Among the entries below, one line contains "Lemma products_full a" and another contains "<-. by destruct". Transcribe those two lines and every line between them, exactly.

** EXERCISE INPUT follows **

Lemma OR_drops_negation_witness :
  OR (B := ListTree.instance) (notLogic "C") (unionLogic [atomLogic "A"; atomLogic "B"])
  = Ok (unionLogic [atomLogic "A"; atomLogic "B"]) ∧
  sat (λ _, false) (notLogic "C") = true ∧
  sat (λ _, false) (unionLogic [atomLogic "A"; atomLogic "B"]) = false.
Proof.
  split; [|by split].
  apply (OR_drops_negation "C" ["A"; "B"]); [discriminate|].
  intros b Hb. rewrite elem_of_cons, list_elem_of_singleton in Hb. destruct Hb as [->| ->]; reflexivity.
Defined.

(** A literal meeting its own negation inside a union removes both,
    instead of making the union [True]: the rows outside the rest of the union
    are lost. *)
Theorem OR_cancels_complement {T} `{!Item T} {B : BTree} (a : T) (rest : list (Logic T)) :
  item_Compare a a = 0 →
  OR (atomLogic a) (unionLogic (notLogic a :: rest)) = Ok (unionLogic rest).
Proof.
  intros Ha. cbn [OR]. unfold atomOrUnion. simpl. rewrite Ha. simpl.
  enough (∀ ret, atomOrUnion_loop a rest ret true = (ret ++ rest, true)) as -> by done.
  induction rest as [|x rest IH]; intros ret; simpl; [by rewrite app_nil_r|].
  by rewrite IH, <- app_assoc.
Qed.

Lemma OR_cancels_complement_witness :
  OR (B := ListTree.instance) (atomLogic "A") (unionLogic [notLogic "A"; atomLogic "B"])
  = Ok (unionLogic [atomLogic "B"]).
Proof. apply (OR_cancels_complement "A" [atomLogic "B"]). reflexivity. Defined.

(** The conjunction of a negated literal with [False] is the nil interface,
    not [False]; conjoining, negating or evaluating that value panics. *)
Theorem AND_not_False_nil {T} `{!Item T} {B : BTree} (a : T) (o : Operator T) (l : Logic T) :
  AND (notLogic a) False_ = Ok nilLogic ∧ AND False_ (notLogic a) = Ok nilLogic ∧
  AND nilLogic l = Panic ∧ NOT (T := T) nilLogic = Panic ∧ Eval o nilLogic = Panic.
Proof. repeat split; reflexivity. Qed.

** End of EXERCISE INPUT **
** EXERCISE INPUT follows **

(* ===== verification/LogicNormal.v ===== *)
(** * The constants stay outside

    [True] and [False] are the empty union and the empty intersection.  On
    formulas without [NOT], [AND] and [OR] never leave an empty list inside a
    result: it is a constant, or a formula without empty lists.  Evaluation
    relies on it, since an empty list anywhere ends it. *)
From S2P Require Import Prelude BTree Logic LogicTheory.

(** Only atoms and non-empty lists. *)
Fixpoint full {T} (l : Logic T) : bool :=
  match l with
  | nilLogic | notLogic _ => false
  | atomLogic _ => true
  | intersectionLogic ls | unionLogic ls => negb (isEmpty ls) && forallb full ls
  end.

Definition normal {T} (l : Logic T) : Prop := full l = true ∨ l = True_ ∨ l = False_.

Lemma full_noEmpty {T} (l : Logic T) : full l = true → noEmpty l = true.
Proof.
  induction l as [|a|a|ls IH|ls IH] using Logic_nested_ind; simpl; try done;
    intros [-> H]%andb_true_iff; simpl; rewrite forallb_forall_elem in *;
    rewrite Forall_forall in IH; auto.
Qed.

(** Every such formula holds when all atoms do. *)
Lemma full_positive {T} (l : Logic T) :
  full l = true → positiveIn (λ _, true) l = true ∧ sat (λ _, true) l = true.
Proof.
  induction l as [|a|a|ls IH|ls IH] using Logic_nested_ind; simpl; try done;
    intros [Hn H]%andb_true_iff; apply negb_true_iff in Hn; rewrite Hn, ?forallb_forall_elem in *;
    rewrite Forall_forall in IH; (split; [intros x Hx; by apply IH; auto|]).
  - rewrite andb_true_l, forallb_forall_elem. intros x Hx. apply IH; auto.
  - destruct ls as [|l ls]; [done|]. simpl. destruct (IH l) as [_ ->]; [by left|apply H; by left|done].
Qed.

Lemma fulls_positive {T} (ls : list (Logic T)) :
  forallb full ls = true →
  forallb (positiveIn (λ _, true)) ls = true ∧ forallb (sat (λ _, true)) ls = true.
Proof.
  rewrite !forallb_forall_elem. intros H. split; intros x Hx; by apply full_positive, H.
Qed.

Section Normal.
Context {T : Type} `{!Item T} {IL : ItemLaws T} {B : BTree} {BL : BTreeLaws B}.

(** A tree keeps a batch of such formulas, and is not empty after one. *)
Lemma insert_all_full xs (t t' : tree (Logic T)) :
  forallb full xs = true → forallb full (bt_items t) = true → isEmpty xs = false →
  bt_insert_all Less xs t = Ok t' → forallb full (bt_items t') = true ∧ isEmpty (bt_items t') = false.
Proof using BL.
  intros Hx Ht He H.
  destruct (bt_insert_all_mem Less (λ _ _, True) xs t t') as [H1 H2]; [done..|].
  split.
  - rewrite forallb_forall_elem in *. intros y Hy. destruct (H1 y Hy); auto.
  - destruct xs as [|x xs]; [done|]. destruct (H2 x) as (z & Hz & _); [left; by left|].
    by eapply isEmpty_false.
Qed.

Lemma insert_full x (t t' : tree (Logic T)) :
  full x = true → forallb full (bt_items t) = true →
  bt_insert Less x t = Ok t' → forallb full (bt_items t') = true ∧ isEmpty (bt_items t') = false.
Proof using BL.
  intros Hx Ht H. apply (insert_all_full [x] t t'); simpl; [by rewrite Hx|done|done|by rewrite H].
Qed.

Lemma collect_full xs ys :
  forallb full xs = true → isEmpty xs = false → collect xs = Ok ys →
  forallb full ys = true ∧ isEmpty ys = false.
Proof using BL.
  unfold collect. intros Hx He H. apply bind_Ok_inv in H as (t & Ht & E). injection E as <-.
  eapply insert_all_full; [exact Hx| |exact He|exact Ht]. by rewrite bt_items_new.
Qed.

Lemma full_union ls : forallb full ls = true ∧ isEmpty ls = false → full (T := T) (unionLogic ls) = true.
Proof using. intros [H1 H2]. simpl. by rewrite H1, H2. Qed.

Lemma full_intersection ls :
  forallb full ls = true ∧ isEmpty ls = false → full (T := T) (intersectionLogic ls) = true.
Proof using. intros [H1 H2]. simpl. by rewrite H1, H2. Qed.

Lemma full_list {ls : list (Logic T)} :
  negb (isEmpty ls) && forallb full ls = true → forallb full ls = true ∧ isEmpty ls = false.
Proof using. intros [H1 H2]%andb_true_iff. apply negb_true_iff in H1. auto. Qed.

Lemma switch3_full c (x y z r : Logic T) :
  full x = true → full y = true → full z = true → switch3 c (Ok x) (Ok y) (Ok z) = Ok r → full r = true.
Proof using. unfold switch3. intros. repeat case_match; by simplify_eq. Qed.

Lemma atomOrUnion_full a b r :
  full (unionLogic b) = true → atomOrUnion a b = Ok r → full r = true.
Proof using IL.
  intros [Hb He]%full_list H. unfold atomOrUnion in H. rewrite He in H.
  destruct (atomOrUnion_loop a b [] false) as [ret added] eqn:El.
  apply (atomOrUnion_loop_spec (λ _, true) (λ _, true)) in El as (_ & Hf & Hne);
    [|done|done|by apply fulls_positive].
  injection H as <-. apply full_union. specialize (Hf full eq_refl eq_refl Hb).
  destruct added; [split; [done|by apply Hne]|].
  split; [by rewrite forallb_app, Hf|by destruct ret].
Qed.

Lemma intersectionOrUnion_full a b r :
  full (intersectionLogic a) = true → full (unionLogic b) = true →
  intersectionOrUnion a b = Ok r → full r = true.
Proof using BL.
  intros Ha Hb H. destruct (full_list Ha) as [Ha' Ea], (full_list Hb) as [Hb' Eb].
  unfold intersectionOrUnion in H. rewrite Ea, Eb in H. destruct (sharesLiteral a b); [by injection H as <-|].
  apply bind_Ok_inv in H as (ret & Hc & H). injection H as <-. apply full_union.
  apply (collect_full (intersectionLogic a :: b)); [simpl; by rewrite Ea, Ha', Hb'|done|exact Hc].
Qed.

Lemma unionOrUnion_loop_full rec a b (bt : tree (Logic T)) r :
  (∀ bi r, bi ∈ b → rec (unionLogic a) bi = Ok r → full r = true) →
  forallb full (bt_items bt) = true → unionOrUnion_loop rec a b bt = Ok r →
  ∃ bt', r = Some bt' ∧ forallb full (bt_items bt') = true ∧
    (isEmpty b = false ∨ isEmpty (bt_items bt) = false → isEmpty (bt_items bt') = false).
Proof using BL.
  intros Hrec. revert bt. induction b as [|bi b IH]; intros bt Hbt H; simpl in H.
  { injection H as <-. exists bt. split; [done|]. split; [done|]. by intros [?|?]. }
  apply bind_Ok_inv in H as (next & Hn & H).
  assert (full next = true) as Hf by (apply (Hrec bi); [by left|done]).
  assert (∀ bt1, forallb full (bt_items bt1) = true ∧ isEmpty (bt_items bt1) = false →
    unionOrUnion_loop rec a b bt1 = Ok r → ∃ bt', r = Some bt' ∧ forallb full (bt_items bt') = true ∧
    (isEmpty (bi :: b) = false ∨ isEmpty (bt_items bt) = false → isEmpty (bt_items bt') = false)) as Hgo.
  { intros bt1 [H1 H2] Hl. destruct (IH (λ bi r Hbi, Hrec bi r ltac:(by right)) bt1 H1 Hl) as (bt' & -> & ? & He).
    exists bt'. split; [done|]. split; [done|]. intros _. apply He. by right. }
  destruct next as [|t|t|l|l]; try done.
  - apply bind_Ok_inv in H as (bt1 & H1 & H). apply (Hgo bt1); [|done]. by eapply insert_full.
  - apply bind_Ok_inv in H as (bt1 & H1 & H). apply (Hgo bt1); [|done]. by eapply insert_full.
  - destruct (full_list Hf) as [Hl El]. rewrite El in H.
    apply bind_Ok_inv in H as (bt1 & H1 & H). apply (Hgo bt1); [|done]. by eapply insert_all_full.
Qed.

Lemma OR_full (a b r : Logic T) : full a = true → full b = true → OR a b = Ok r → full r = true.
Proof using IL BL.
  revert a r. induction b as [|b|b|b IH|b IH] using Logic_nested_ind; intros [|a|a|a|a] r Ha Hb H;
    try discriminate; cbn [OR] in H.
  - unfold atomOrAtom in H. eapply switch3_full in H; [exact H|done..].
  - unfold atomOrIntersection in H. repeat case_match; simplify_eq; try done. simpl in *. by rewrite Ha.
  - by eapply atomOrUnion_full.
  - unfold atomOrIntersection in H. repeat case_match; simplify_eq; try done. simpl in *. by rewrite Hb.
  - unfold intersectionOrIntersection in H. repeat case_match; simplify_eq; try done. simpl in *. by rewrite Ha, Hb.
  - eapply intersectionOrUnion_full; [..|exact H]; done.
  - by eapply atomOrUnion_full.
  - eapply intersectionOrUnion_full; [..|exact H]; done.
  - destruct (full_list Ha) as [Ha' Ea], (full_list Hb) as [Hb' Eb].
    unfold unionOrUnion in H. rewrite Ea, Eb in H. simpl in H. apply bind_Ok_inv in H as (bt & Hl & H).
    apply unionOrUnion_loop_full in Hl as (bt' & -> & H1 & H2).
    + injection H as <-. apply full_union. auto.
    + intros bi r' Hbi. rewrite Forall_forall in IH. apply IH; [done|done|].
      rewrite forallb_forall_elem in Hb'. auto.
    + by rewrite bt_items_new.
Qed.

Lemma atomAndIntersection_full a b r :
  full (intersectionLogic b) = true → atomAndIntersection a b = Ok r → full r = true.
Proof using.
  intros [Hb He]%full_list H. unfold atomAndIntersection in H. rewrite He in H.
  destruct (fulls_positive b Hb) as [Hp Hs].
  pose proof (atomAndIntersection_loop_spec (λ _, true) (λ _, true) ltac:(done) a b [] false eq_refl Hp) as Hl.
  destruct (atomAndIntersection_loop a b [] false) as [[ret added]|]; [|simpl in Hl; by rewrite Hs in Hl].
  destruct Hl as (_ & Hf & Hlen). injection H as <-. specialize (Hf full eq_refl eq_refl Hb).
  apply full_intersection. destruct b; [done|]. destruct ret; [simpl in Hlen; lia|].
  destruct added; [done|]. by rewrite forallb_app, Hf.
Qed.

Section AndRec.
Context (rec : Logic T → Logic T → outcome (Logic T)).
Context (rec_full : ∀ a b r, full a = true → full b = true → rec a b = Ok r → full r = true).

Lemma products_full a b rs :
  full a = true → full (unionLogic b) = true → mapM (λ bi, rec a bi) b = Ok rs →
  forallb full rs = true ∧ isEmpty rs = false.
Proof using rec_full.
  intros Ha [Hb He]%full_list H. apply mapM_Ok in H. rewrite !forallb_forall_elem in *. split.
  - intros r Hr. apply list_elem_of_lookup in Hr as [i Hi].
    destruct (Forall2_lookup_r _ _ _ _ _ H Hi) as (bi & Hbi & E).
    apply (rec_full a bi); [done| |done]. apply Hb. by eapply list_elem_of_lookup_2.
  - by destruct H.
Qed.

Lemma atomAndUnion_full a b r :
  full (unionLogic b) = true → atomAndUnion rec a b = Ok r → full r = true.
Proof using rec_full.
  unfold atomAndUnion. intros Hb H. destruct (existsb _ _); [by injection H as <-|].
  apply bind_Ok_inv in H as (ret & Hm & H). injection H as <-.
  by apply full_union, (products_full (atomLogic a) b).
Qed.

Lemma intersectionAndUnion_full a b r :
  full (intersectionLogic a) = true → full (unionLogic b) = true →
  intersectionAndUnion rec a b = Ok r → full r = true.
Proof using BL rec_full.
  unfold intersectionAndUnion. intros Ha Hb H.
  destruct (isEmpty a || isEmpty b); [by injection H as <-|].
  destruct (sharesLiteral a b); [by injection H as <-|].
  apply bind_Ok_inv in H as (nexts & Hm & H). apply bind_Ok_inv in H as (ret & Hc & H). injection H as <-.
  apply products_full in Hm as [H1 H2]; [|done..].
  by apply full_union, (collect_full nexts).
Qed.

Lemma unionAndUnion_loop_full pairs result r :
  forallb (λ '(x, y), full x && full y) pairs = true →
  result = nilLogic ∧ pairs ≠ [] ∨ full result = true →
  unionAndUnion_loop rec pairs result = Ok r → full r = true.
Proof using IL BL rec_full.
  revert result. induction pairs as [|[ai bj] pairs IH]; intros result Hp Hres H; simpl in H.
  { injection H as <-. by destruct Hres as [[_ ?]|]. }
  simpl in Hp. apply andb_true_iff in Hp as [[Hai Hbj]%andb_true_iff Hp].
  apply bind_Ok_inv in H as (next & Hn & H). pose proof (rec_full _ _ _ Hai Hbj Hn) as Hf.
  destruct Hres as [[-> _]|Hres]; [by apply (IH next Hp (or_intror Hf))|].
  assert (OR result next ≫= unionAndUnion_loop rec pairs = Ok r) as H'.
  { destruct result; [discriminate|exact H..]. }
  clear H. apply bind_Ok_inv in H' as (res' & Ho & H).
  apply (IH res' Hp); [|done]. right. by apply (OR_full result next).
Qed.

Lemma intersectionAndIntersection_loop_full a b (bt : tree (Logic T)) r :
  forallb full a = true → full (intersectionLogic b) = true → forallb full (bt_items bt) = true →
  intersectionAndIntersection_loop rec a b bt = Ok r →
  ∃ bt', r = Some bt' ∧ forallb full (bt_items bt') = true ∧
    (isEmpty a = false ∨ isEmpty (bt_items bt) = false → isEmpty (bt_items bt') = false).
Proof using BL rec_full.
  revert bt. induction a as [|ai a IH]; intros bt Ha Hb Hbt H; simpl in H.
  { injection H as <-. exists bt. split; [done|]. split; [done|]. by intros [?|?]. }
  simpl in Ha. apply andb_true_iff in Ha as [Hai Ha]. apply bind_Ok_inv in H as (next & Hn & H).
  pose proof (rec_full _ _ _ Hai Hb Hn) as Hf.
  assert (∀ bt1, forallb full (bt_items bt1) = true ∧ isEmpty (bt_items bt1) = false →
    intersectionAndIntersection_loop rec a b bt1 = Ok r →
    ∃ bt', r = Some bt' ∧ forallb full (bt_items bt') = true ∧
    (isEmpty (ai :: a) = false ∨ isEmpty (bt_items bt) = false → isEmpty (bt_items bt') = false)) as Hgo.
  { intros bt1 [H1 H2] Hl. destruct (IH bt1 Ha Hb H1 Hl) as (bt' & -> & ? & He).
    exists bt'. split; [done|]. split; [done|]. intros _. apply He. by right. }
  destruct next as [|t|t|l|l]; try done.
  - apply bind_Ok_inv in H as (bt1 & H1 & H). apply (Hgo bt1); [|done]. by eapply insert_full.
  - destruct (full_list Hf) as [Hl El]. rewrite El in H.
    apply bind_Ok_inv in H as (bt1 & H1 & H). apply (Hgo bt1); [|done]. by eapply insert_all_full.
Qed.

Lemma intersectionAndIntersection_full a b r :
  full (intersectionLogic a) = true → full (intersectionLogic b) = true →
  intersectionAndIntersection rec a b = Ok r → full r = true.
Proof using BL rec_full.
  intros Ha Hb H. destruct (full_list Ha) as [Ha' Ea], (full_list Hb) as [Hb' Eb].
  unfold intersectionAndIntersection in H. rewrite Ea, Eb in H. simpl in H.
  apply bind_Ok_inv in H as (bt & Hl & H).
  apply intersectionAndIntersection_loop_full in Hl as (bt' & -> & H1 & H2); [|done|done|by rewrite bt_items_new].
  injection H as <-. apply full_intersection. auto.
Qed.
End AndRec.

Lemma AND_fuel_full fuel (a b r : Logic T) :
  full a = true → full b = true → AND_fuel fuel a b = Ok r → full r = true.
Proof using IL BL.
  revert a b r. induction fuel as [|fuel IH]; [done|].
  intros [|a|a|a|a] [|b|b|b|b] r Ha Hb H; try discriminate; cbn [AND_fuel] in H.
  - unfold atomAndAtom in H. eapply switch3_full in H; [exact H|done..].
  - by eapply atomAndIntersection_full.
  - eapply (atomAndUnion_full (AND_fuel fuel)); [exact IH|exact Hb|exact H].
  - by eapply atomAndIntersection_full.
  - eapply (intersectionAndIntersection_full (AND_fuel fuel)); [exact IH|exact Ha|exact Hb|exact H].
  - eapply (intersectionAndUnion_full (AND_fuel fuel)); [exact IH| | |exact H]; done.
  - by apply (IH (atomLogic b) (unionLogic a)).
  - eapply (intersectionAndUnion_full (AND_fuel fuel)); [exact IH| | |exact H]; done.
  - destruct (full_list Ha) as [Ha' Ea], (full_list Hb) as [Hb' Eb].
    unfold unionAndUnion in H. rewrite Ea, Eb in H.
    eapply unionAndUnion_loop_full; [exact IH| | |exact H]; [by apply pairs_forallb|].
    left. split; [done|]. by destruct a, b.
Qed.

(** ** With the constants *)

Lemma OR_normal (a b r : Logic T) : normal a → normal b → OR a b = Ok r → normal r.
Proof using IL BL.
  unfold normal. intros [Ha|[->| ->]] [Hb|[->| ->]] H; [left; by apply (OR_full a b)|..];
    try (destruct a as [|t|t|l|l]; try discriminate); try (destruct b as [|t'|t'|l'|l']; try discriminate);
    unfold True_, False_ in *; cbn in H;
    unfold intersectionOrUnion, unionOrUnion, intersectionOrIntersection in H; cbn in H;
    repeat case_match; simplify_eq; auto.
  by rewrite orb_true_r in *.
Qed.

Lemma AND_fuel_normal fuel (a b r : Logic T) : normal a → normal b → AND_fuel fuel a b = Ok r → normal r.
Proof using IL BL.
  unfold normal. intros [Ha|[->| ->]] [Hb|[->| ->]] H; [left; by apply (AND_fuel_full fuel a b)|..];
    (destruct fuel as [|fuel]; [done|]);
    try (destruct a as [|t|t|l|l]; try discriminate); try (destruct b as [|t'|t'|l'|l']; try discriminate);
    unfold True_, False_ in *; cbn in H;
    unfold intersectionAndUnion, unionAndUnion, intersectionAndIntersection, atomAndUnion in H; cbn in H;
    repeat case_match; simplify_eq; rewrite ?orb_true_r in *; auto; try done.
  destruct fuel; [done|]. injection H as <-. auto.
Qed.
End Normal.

** End of EXERCISE INPUT **

RESULT.
Lemma products_full a b rs :
  full a = true → full (unionLogic b) = true → mapM (λ bi, rec a bi) b = Ok rs →
  forallb full rs = true ∧ isEmpty rs = false.
Proof using rec_full.
  intros Ha [Hb He]%full_list H. apply mapM_Ok in H. rewrite !forallb_forall_elem in *. split.
  - intros r Hr. apply list_elem_of_lookup in Hr as [i Hi].
    destruct (Forall2_lookup_r _ _ _ _ _ H Hi) as (bi & Hbi & E).
    apply (rec_full a bi); [done| |done]. apply Hb. by eapply list_elem_of_lookup_2.
  - by destruct H.
Qed.

Lemma atomAndUnion_full a b r :
  full (unionLogic b) = true → atomAndUnion rec a b = Ok r → full r = true.
Proof using rec_full.
  unfold atomAndUnion. intros Hb H. destruct (existsb _ _); [by injection H as <-|].
  apply bind_Ok_inv in H as (ret & Hm & H). injection H as <-.
  by apply full_union, (products_full (atomLogic a) b).
Qed.

Lemma intersectionAndUnion_full a b r :
  full (intersectionLogic a) = true → full (unionLogic b) = true →
  intersectionAndUnion rec a b = Ok r → full r = true.
Proof using BL rec_full.
  unfold intersectionAndUnion. intros Ha Hb H.
  destruct (isEmpty a || isEmpty b); [by injection H as <-|].
  destruct (sharesLiteral a b); [by injection H as <-|].
  apply bind_Ok_inv in H as (nexts & Hm & H). apply bind_Ok_inv in H as (ret & Hc & H). injection H as <-.
  apply products_full in Hm as [H1 H2]; [|done..].
  by apply full_union, (collect_full nexts).
Qed.

Lemma unionAndUnion_loop_full pairs result r :
  forallb (λ '(x, y), full x && full y) pairs = true →
  result = nilLogic ∧ pairs ≠ [] ∨ full result = true →
  unionAndUnion_loop rec pairs result = Ok r → full r = true.
Proof using IL BL rec_full.
  revert result. induction pairs as [|[ai bj] pairs IH]; intros result Hp Hres H; simpl in H.
  { injection H as <-. by destruct Hres as [[_ ?]|]. }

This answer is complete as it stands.